(RECORD SET)
(** Every child of a successfully normalized container was normalized with the
    container recorded as active. *)
Lemma normalize_child fuel active p q i v :
  normalize h fuel active p = Ok v -> unwrap_enum p = PRef i -> child h p q ->
  i ∉ active /\ exists fuel' w, normalize h fuel' ({[i]} ∪ active) q = Ok w.
Proof.
  destruct fuel as [|fuel]; [done|]. cbn [normalize]. intros Hrun Hi Hc. rewrite Hi in Hrun.
  inversion Hc as [? j items k ? Hj Hlook Hin|? j items ? Hj Hlook Hin]; subst;
    rewrite Hi in Hj; injection Hj as <-; rewrite Hlook in Hrun;
    apply bind_Ok in Hrun as ([] & Ha & Hrun); apply raise_if_Ok, bool_decide_eq_false in Ha;
    apply bind_Ok in Hrun as (l & Hl & _); (split; [done|]).
  - apply list_elem_of_split in Hin as (l1 & l2 & ->).
    apply foldM_split in Hl as (acc & acc' & _ & Hstep & _). inv_ok. eauto.
  - apply mapR_Forall2 in Hl. apply list_elem_of_lookup in Hin as (n & Hn).
    destruct (Forall2_lookup_l _ _ _ _ _ Hl Hn) as (w & _ & Hw). eauto.
Qed.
(End RECORD SET)
> _WHAT IS EXPECTED_: In the listing above, start at the line with "Lemma normalize_child fuel", go on through the line with "destruct (Forall2_lookup_l _", and copy each of those lines exactly; leave out all the rest.

> _EXPECTED ANSWER_:
Lemma normalize_child fuel active p q i v :
  normalize h fuel active p = Ok v -> unwrap_enum p = PRef i -> child h p q ->
  i ∉ active /\ exists fuel' w, normalize h fuel' ({[i]} ∪ active) q = Ok w.
Proof.
  destruct fuel as [|fuel]; [done|]. cbn [normalize]. intros Hrun Hi Hc. rewrite Hi in Hrun.
  inversion Hc as [? j items k ? Hj Hlook Hin|? j items ? Hj Hlook Hin]; subst;
    rewrite Hi in Hj; injection Hj as <-; rewrite Hlook in Hrun;
    apply bind_Ok in Hrun as ([] & Ha & Hrun); apply raise_if_Ok, bool_decide_eq_false in Ha;
    apply bind_Ok in Hrun as (l & Hl & _); (split; [done|]).
  - apply list_elem_of_split in Hin as (l1 & l2 & ->).
    apply foldM_split in Hl as (acc & acc' & _ & Hstep & _). inv_ok. eauto.
  - apply mapR_Forall2 in Hl. apply list_elem_of_lookup in Hin as (n & Hn).
    destruct (Forall2_lookup_l _ _ _ _ _ Hl Hn) as (w & _ & Hw). eauto.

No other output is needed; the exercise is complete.